Monday, April 02, 2007
Why is it so taxing?
Category: Issue 9If we want an organized, centralized system to educate the children around us, there are two basic strategies for covering the cost. One strategy is to collect money from those who are willing to spend it on the education of the children. If the funds from the willing are not enough, we tell everyone that it isn’t enough and we ask for more, or we shrink the centralized system. If we are successful, the children get educated. Even if we fail, then some children will still get some education.
In the second case, we collect money even from those who are unwilling to spend it on the education of the children. This increases the cost of the education because we now have to spend some money on collection from the unwilling. Essentially, this boils down to hiring people who will force the unwilling to pay up. How exactly would they do that? It’s difficult to imagine what means might be both decent and effective in such an endeavor. Of course it’s a good idea to demonstrate and explain why better education for the kids will make things better all around, but this strategy isn’t about that. In this second strategy, we are replacing that education with brute force, at least sometimes.
If we can’t convince you to give us the money, we will take it by force. In addition, some form of public agreement has been reached that makes it OK to collect this money by force. Some educational money is used to pay government agents to use force to collect money from those who didn’t want to pay for the education in the first place. Whatever amount of money these agents can collect through coercion must at least cover their salaries, and then the leftover (if there is any) can be used to educate those children whose parents, friends, family, and neighbors cannot or will not pay for education. Obviously, this group of people unwilling to help will be larger under this strategy simply because the education has become “free”.

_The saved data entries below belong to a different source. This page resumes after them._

(** The four operations on Q1 of 2025 with the store out of reach. *)
Lemma operations_survive_an_unreachable_store :
  (exists result,
     run (calculateKPIs "M1" "TRAY-A" q1_2025) unreachable = Returned result
     /\ declared_snapshot result = false)
  /\ (exists rows,
        run (calculateMonthlyDefectRateData "M1" "TRAY-A" q1_2025) unreachable
        = Returned (MonthlySeries rows))
  /\ (exists rows,
        run (calculateDefectReasonBreakdown "M1" "TRAY-A" q1_2025) unreachable
        = Returned rows)
  /\ (exists rows,
        run (calculateProductionVsTargetData "M1" "TRAY-A" q1_2025) unreachable
        = Returned rows).
Proof.
  assert (Hs : Date.wf (startDate q1_2025))
    by (vm_compute; intuition discriminate).
  assert (He : Date.wf (endDate q1_2025))
    by (vm_compute; intuition discriminate).
  assert (Hv : valid_range q1_2025) by (split; reflexivity).
  apply (proj2 (@Monthly.kpi_operations_always_return _
                  "M1" "TRAY-A" q1_2025 Hs He Hv) unreachable).
  intro r. reflexivity.
Defined.

(** C8 on 14 August 2025: the third quarter of 2024. *)
Lemma fixed_quarters_ignore_the_clock_example :
  getDateRangeForTimePeriod clock "q3" None None (Some 2024%Z)
  = Returned (fixed_range 3 2024 6 8 30).
Proof.
  assert (Hnow : Date.representable clock = true) by reflexivity.
  assert (Hy : year_in_range 2024)
    by (vm_compute; intuition discriminate).
  exact (proj1 (proj2 (proj2
           (proj1 (proj2
              (@CalendarResolver.fixed_quarters_ignore_the_clock
                 clock None None 2024%Z Hnow)) Hy)))).
Defined.

(** C8, counterexample: with the reference year 300000 the selector
    [q1] gives no range; the log line that prints the quarter's dates
    throws. *)
Lemma q1_of_the_year_300000_throws :
  getDateRangeForTimePeriod clock "q1" None None (Some 300000%Z)
  = Thrown RangeError.
Proof. reflexivity. Qed.

(** The monthly operation returns on Q1 of 2025, whatever the store. *)
Lemma monthly_returns_on_q1_2025 :
  returns (calculateMonthlyDefectRateData "M1" "TRAY-A" q1_2025).
Proof.
  apply Monthly.calculateMonthlyDefectRateData_returns;
    [ vm_compute; intuition discriminate
    | vm_compute; intuition discriminate
    | split; reflexivity ].
Defined.

(** The buckets of two documents over Q1 of 2025. *)
Lemma buckets_of_q1_2025_example :
  exists monthlyDataMap totalUnitsAggregated,
    monthly_aggregate q1_2025
      [tray (VStr "2025-02-10T09:00") 100 2;
       tray (VStr "2025-01-11T09:00") 50 1]
    = Some (monthlyDataMap, totalUnitsAggregated)
    /\ NoDup (map fst monthlyDataMap)
    /\ Sorted key_le (Js.sort key_after monthlyDataMap).
Proof.
  destruct (monthly_aggregate q1_2025
              [tray (VStr "2025-02-10T09:00") 100 2;
               tray (VStr "2025-01-11T09:00") 50 1])
    as [[monthlyDataMap totalUnitsAggregated]|] eqn:E.
  - exists monthlyDataMap, totalUnitsAggregated.
    split; [reflexivity|].
    pose proof (Monthly.monthly_buckets_distinct_and_ordered _ _ E) as H.
    exact (conj (proj1 H) (proj1 (proj2 H))).
  - vm_compute in E. discriminate.
Defined.

(** The monthly operation asked for a mould the store has no document
    of. *)
Lemma monthly_without_matching_documents_example :
  run (calculateMonthlyDefectRateData "M1" "LID" q1_2025)
      (store [tray (VStr "2025-02-10T09:00") 100 2] [])
  = Returned (ReasonSeries (generateTestDefectReasonData "LID" 72)).
Proof.
  apply (@Monthly.monthly_without_matching_documents _
           (store [tray (VStr "2025-02-10T09:00") 100 2] [])
           "M1" "LID" q1_2025
           [tray (VStr "2025-02-10T09:00") 100 2]);
    first [reflexivity | split; reflexivity].
Defined.


(** The second quarter of 2025 needs no adjustment of its start. *)
Lemma quarter_starts_need_no_adjustment_example :
  exists r,
    getDateRangeForTimePeriod clock "q2" None None (Some 2025%Z) = Returned r
    /\ adjustStartDateToCycleTime (startDate r) = startDate r.
Proof.
  destruct (getDateRangeForTimePeriod clock "q2" None None (Some 2025%Z))
    as [r| |] eqn:E.
  - exists r. split; [reflexivity|].
    assert (Hne : "q2" <> "custom") by discriminate.
    exact (proj1 (@Resolver.quarter_starts_need_no_adjustment
                    clock "q2" None None (Some 2025%Z) r Hne E)).
  - vm_compute in E. discriminate.
  - vm_compute in E. discriminate.
Defined.

(** The current quarter on 14 August 2025 is cut at that day, after its
    start. *)
Lemma quarter_ranges_are_ordered_example :
  exists r,
    getDateRangeForTimePeriod clock "current-quarter" None None (Some 2025%Z)
    = Returned r
    /\ Date.leb (startDate r) (endDate r) = true.
Proof.
  destruct (getDateRangeForTimePeriod clock "current-quarter" None None
                                      (Some 2025%Z)) as [r| |] eqn:E.
  - exists r. split; [reflexivity|].
    assert (Hwf : Date.wf clock) by (vm_compute; intuition discriminate).
    assert (Hy : (100 <= Date.year clock)%Z) by (vm_compute; discriminate).
    assert (Hin : In "current-quarter" quarter_selectors)
      by (left; reflexivity).
    exact (@Resolver.quarter_ranges_are_ordered
             clock "current-quarter" None None (Some 2025%Z) r
             Hwf Hy Hin E).
  - vm_compute in E. discriminate.
  - vm_compute in E. discriminate.
Defined.


(** The start of 2025 as the queries carry it. *)
Lemma formatDateForMongoDB_at_8AM_example :
  formatDateForMongoDB (Date.mk 2025 0 1 Date.eight_am)
  = "2025-01-01 13:30:00".
Proof.
  rewrite Windows.formatDateForMongoDB_at_8AM.
  - reflexivity.
  - vm_compute. intuition discriminate.
  - reflexivity.
Defined.


(** From 28 January, February has its bucket. *)
Lemma february_is_covered_from_jan_28 :
  exists monthlyDataMap totalUnitsAggregated,
    monthly_aggregate from_jan_28
      [tray (VStr "2025-01-31T10:00") 100 0;
       tray (VStr "2025-03-03T10:00") 50 0]
    = Some (monthlyDataMap, totalUnitsAggregated)
    /\ In "2025-02" (map fst monthlyDataMap).
Proof.
  destruct (monthly_aggregate from_jan_28
              [tray (VStr "2025-01-31T10:00") 100 0;
               tray (VStr "2025-03-03T10:00") 50 0])
    as [[monthlyDataMap totalUnitsAggregated]|] eqn:E.
  - exists monthlyDataMap, totalUnitsAggregated.
    split; [reflexivity|].
    assert (Hs : Date.wf (startDate from_jan_28))
      by (vm_compute; intuition discriminate).
    assert (He : Date.wf (endDate from_jan_28))
      by (vm_compute; intuition discriminate).
    assert (H28 : (Date.day (startDate from_jan_28) <= 28)%Z)
      by (vm_compute; discriminate).
    assert (Hms : (Date.msec (startDate from_jan_28)
                   <= Date.msec (endDate from_jan_28))%Z)
      by (vm_compute; discriminate).
    assert (Hleb : Date.leb (startDate from_jan_28) (endDate from_jan_28)
                   = true) by reflexivity.
    assert (Hd : (0 <= Date.month (Date.mk 2025 1 1 0) <= 11)%Z)
      by (vm_compute; intuition discriminate).
    assert (Hi : (month_index (startDate from_jan_28)
                  <= month_index (Date.mk 2025 1 1 0)
                  <= month_index (endDate from_jan_28))%Z)
      by (vm_compute; intuition discriminate).
    exact (@Coverage.early_start_covers_every_month
             _ _ _ _ _ Hs He H28 Hms Hleb E (Date.mk 2025 1 1 0) Hd Hi).
  - vm_compute in E. discriminate.
Defined.

End Examples.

The money taken by force in this way will not be spent by those who earned it. Perhaps they won’t buy that big screen TV or those season tickets to hockey games, or they won’t help someone they know pay for school. Since the choice between buying education for kids and buying TVs and hockey tickets is no longer available to those with too little money for it, it remains unmade and hidden. While this may be a benefit to the worst of us, it is a detriment to the best of us. Some of the people willing to spend some of their money on educating kids will not be able to do so because they won’t have that money. There seems to be a general feeling that we are all much more like the worst of us than we are like the best of us. I can’t help but think that this is a result of taxation preventing us from making the choices that would contradict (and educate!) this feeling. In addition to not having that money ourselves, we also don’t have the opportunity to build a school where there isn’t one - because the money taken from us has already been used to build one.
The politicians end up getting credit for something we would have done. It is our own fault because we condone their use of force to take the money away from us, and when they spend it, we act as if they earned it. They take it by force, and then they get the credit when it is put to good use, and when it is used poorly, we get the blame. That’s what makes it so taxing.